Rejection letters — gotta love ’em. In this morning’s mail was a polite, personal rejection from an editor of a major sf/fantasy zine, I’m not going to say which one. This editor has bought my work in the recent past, but today’s letter said:
“Well, this is definitely the wrong market for ‘Into the Gulf.’ I’m looking forward to the next one as long as it’s not a zombie story.” [Italics in original.]
Trying to mind-read an editor is seldom worth the effort, but in this case I don’t think it’s really the zombies that are the problem. The story includes (a) disgusting zombies, (b) casual profanity, because that’s the way these characters talk, (c) cannibalism, and (d) a depressing, downbeat ending. My suspicion is that it’s items (b) and (c) that are causing the problem, not (a) and (d).
I’m pretty sure the editor would acknowledge that if asked. The letter mentioned only the zombies because editors have to dash off one-sentence letters in a hurry.
I’m sure fiction magazines are eager these days not to offend anyone, especially librarians. The fiction market has shriveled, and a few lost sales might well be the tipping point that would cause the parent corporation to shut the doors. We’re lucky there are still any magazines that regularly buy short sf and fantasy!
But is “Into the Gulf” a bad story? No, I don’t think so. I’m not in a position to be objective, but I feel pretty strongly that it’s a great story. It makes an observation about the modern world — in a graphic way, to be sure — that is well worth making. The writing is good, because my writing is always good. The lead character is even likeable.

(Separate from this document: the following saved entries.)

(* ===== verification/RetentionSpec.v ===== *)
(** * What retention promises

    Retention removes the messages of the company that are past their date,
    nothing else, and does not forget an object whose bytes are still stored,
    unless the byte store is an R2 without credentials. *)
From S2P Require Import Prelude Text Json Errors Env Config Models Jid Media Records.
From S2P Require Import EventBus Whatsapp Store Contacts Groups Conversations Messages Inbox.
From S2P Require Import MessageLog Demo Channels Bytes Transcripts MediaOps.

Section bytes.
Context `{Env}.

(** Deleting bytes: the store is left as it is, and bytes only go away. *)
Definition bytes_shrink (s s' : AppState) : Prop :=
  app_inner s' = app_inner s ∧ app_config s' = app_config s ∧
  ∀ at_, app_media_bytes s !! at_ = None → app_media_bytes s' !! at_ = None.

(** An R2 without credentials: it answers a deletion without deleting. *)
Definition unconfigured (config : AppConfig) : Prop :=
  cfg_storage_provider config = R2 ∧ can_upload (cfg_r2 config) = false.
(** The key has a place in the store, and no bytes are there. *)
Definition no_bytes_under (s : AppState) (key : string) : Prop :=
  ∃ at_, bytes_location (app_config s) key = Ok at_ ∧ app_media_bytes s !! at_ = None.
#[export] Instance unconfigured_dec config : Decision (unconfigured config).
Proof. unfold unconfigured. apply _. Defined.
Lemma unplaced_r2 config key err :
  bytes_location config key = Err err → cfg_storage_provider config = R2 → unconfigured config.
Proof.
  unfold bytes_location, unconfigured. intros He Hp. rewrite Hp in He. by destruct (can_upload _).
Qed.

Lemma bytes_delete_spec io key s :
  let '(r, s') := bytes_delete io key s in
  bytes_shrink s s' ∧ (is_ok r = true → ¬ unconfigured (app_config s) → no_bytes_under s' key).
Proof.
  unfold bytes_delete, no_bytes_under.
  destruct (bytes_location _ key) as [at_|err] eqn:Hl.
  2: { case_decide; (split; [done|]); [|done]. intros _ Hu. destruct Hu. by eapply unplaced_r2. }
  destruct (bool_decide _ && bool_decide (_ = None)) eqn:Hb;
    [|destruct (io_delete io at_); simpl; [by repeat split|]].
  - apply andb_true_iff in Hb as [_ Hn%bool_decide_eq_true]. split; [done|]. by exists at_.
  - split; [repeat split; simpl|].
    + intros k Hk. destruct (decide (at_ = k)) as [->|];
        [apply lookup_delete_eq|by rewrite lookup_delete_ne].
    + intros _ _. exists at_. split; [done|]. simpl. apply lookup_delete_eq.
Qed.

(** The keys an object's bytes are stored under. *)
Definition object_keys (m : MediaObject) : list string :=
  some_list (media_object_key m) ++ some_list (media_permanent_object_key m).
Definition no_bytes (s : AppState) (m : MediaObject) : Prop :=
  ∀ key, key ∈ object_keys m → no_bytes_under s key.

Lemma bytes_shrink_trans s1 s2 s3 : bytes_shrink s1 s2 → bytes_shrink s2 s3 → bytes_shrink s1 s3.
Proof. intros (E1 & C1 & H1) (E2 & C2 & H2). split_and!; [congruence..|]. auto. Qed.
Lemma no_bytes_under_shrink s s' key :
  bytes_shrink s s' → no_bytes_under s key → no_bytes_under s' key.
Proof.
  intros (_ & Hc & Hs) (a & Ha & Hn). exists a. rewrite Hc. split; [done|]. by apply Hs.
Qed.
Lemma no_bytes_shrink s s' m : bytes_shrink s s' → no_bytes s m → no_bytes s' m.
Proof. intros Hs Hm key Hk. eapply no_bytes_under_shrink; [done|]. by apply Hm. Qed.

Lemma bytes_shrink_refl s : bytes_shrink s s.
Proof. done. Qed.

(** Deleting the bytes under a key, as a test of success. *)
Lemma delete_key_spec io key s :
  let '(ok, s') := (let! r := bytes_delete io key in ret (is_ok r)) s in
  bytes_shrink s s' ∧ (ok = true → ¬ unconfigured (app_config s) → no_bytes_under s' key).
Proof.
  rewrite bind_run. pose proof (bytes_delete_spec io key s) as Hd. unfold value_of, state_of, ret.
  by destruct (bytes_delete io key s).
Qed.

Lemma delete_object_spec io m s :
  let '(ok, s') := delete_media_object_bytes_best_effort io m s in
  bytes_shrink s s' ∧ (ok = true → ¬ unconfigured (app_config s) → no_bytes s' m).
Proof.
  unfold delete_media_object_bytes_best_effort, delete_media_object_bytes_blocks.
  cbn [run_async]. rewrite bind_run.
  set (x1 := match media_object_key m with Some _ => _ | None => _ end).
  assert (H1 : let '(ok, s') := x1 s in bytes_shrink s s'
    ∧ (ok = true → ¬ unconfigured (app_config s) →
         ∀ key, media_object_key m = Some key → no_bytes_under s' key)).
  { unfold x1. destruct (media_object_key m) as [key|]; [|by repeat split].
    pose proof (delete_key_spec io key s) as Hd. destruct (bind _ _ s) as [ok s'].
    destruct Hd as [Hs Hk]. split; [done|]. by intros Hok Hu key' [= <-]; auto. }
  unfold value_of, state_of. destruct (x1 s) as [ok1 s1]. destruct H1 as [Hs1 Hk1].
  cbn [fst snd]. rewrite bind_run.
  set (x2 := match media_permanent_object_key m with Some _ => _ | None => _ end).
  assert (H2 : let '(ok, s') := x2 s1 in bytes_shrink s1 s'
    ∧ (ok1 && ok = true → ¬ unconfigured (app_config s) →
         ∀ key, media_permanent_object_key m = Some key → no_bytes_under s' key)).
  { unfold x2. destruct (media_permanent_object_key m) as [key|]; [|by intros; split].
    case_decide as Hsame.
    - split; [done|]. intros [Hok _]%andb_true_iff Hu key' [= <-]. by apply Hk1.
    - pose proof (delete_key_spec io key s1) as Hd. destruct (bind _ _ s1) as [ok s'].
      destruct Hd as [Hs Hk]. split; [done|]. intros [_ Hok]%andb_true_iff Hu key' [= <-].
      apply Hk; [done|]. destruct Hs1 as (_ & -> & _). done. }
  unfold value_of, state_of. destruct (x2 s1) as [ok2 s2]. destruct H2 as [Hs2 Hk2].
  cbn [fst snd]. unfold ret. split; [by eapply bytes_shrink_trans|]. intros Hok Hu key.
  pose proof Hok as [Hok1 _]%andb_true_iff. unfold object_keys.
  rewrite elem_of_app. intros [Hk|Hk].
  - destruct (media_object_key m); simpl in Hk; [|by apply elem_of_nil in Hk].
    apply list_elem_of_singleton in Hk as ->. eapply no_bytes_under_shrink; [exact Hs2|].
    by apply Hk1.
  - destruct (media_permanent_object_key m); simpl in Hk; [|by apply elem_of_nil in Hk].
    apply list_elem_of_singleton in Hk as ->. by apply Hk2.
Qed.

Lemma delete_bytes_cons io m l s :
  delete_bytes_of io (m :: l) s
  = (let! ok := delete_media_object_bytes_best_effort io m in
     let! r := delete_bytes_of io l in
     ret (if ok : bool then (m :: r.1, r.2) else (r.1, m :: r.2))) s.
Proof.
  unfold delete_bytes_of. cbn [delete_bytes_blocks]. rewrite run_call, bind_run, run_call.
  symmetry. rewrite bind_run. reflexivity.
Qed.
Lemma delete_bytes_spec io l s :
  let '(r, s') := delete_bytes_of io l s in
  bytes_shrink s s' ∧ r.1 ++ r.2 ≡ₚ l
  ∧ (¬ unconfigured (app_config s) → ∀ m, m ∈ r.1 → no_bytes s' m).
Proof.
  revert s. induction l as [|m l IH]; intros s.
  { repeat split; try done. by intros _ m ?%elem_of_nil. }
  rewrite delete_bytes_cons, bind_run. pose proof (delete_object_spec io m s) as Hm. unfold value_of, state_of.
  destruct (delete_media_object_bytes_best_effort io m s) as [ok s1]. destruct Hm as [Hs1 Hm].
  cbn [fst snd]. rewrite bind_run. specialize (IH s1). unfold value_of, state_of.
  destruct (delete_bytes_of io l s1) as [[dl fl] s2]. destruct IH as (Hs2 & Hp & Hd).
  cbn [fst snd] in *. unfold ret. split; [by eapply bytes_shrink_trans|].
  pose proof Hs1 as (_ & Hc1 & _). rewrite Hc1 in Hd. destruct ok; cbn [fst snd].
  - split; [by rewrite <- Hp|]. intros Hu x [->|Hx]%elem_of_cons; [|by apply Hd].
    eapply no_bytes_shrink; [exact Hs2|]. by apply Hm.
  - split; [|done]. rewrite <- Hp. by rewrite Permutation_middle.
Qed.

(** A store that does not fail deletes what it can address. *)
Definition deletable (config : AppConfig) (m : MediaObject) : Prop :=
  ∀ key, key ∈ object_keys m →
  cfg_storage_provider config = R2 ∨ is_ok (bytes_location config key) = true.

Lemma delete_reliable key s :
  cfg_storage_provider (app_config s) = R2 ∨ is_ok (bytes_location (app_config s) key) = true →
  is_ok (value_of (bytes_delete reliable_io key) s) = true
  ∧ app_config (state_of (bytes_delete reliable_io key) s) = app_config s.
Proof.
  unfold value_of, state_of, bytes_delete. intros Hd.
  destruct (bytes_location _ key) as [at_|err]; [by destruct (_ && _)|].
  destruct Hd as [->|]; [|done]. by rewrite decide_True.
Qed.

Lemma delete_object_reliable m s :
  deletable (app_config s) m →
  value_of (delete_media_object_bytes_best_effort reliable_io m) s = true.
Proof.
  intros Hd. unfold delete_media_object_bytes_best_effort, delete_media_object_bytes_blocks.
  cbn [run_async]. rewrite !value_of_bind.
  set (x1 := match media_object_key m with Some _ => _ | None => _ end).
  assert (H1 : value_of x1 s = true ∧ app_config (state_of x1 s) = app_config s).
  { unfold x1, deletable, object_keys in *. destruct (media_object_key m) as [key|]; [|done].
    destruct (delete_reliable key s) as [Hv Hc]; [apply Hd; left|].
    by rewrite value_of_bind, state_of_bind. }
  destruct H1 as [Hv1 Hc1]. change (value_of (ret ?x) _) with x. rewrite Hv1.
  destruct (media_permanent_object_key m) as [key|] eqn:Hp; [|done]. case_decide; [done|].
  destruct (delete_reliable key (state_of x1 s)) as [Hv Hc].
  - rewrite Hc1. apply Hd. unfold object_keys. rewrite Hp. apply elem_of_app. right. left.
  - by rewrite value_of_bind.
Qed.

Lemma delete_bytes_reliable l s :
  (∀ m, m ∈ l → deletable (app_config s) m) →
  (value_of (delete_bytes_of reliable_io l) s).2 = [].
Proof.
  revert s. induction l as [|m l IH]; intros s Hd; [done|].
  unfold value_of. rewrite delete_bytes_cons.
  match goal with |- (?m s).1.2 = [] => change ((m s).1) with (value_of m s) end.
  rewrite !value_of_bind, delete_object_reliable by (apply Hd; left).
  change (value_of (ret ?x) _) with x. cbn [fst snd]. apply IH. intros m' Hm.
  pose proof (delete_object_spec reliable_io m s) as Hs. unfold state_of.
  destruct (delete_media_object_bytes_best_effort reliable_io m s) as [ok s1].
  destruct Hs as [(_ & Hc & _) _]. cbn [snd]. rewrite Hc. apply Hd. by right.
Qed.
End bytes.

Section retention.
Context `{Env} (io : ByteIo) (p c : string) (policy : CompanyPrivacyPolicy) (now : time).

Abbreviation cutoff := (retention_cutoff now (pol_message_retention_days policy)).
Abbreviation temp_cutoff := (retention_cutoff now (pol_media_temp_retention_days policy)).

(** The parts of the state that the transcript steps leave alone. *)
Definition kept_part (s : AppState) : gmap string Message * gmap string MediaObject
    * gmap string string * AppConfig :=
  (st_messages_by_id (app_inner s), st_media (app_inner s), app_media_bytes s, app_config s).

Lemma persist_kept : frame kept_part persist_locked.
Proof. intros s. unfold persist_locked, state_of, modify. simpl. by destruct (app_has_sink s). Qed.
Hint Resolve persist_kept : frame.
Lemma expire_transcripts_kept cut : frame kept_part (expire_transcripts p c cut).
Proof. unfold expire_transcripts. cbv zeta. frame_tac. Qed.
Lemma redact_transcripts_kept : frame kept_part (redact_transcripts p c now).
Proof. unfold redact_transcripts. cbv zeta. frame_tac. Qed.
Hint Resolve expire_transcripts_kept redact_transcripts_kept : frame.

(** The media whose bytes a pass tries to delete. *)
Definition to_delete (i : StoreInner) : list MediaObject :=
  retain_list (candidate_media p c (candidate_messages p c cutoff i) temp_cutoff)
    (hm_values (st_media i)).

Definition keep_but {V} (gone : gset string) (m : gmap string V) : gmap string V :=
  retain (λ id _, negb (bool_decide (id ∈ gone))) m.

Lemma keep_but_none {V} gone (m : gmap string V) : gone = ∅ → keep_but gone m = m.
Proof.
  intros ->. apply map_eq. intros k. unfold keep_but.
  destruct (m !! k) as [v|] eqn:E; [apply lookup_retain_Some|apply lookup_retain_None; by left].
  split; [done|]. by rewrite bool_decide_eq_false_2 by set_solver.
Qed.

The problem with this type of rejection (and I’m not blaming the editor in question!) is that it invites the author to engage in self-censorship. The next time I sit down to write a story, I’ll probably steer clear of material that, however emotionally compelling, would be too graphic.
I will, in short, start to water down my stories.
But that’s more or less the way it goes. We’re all zombies on this boat.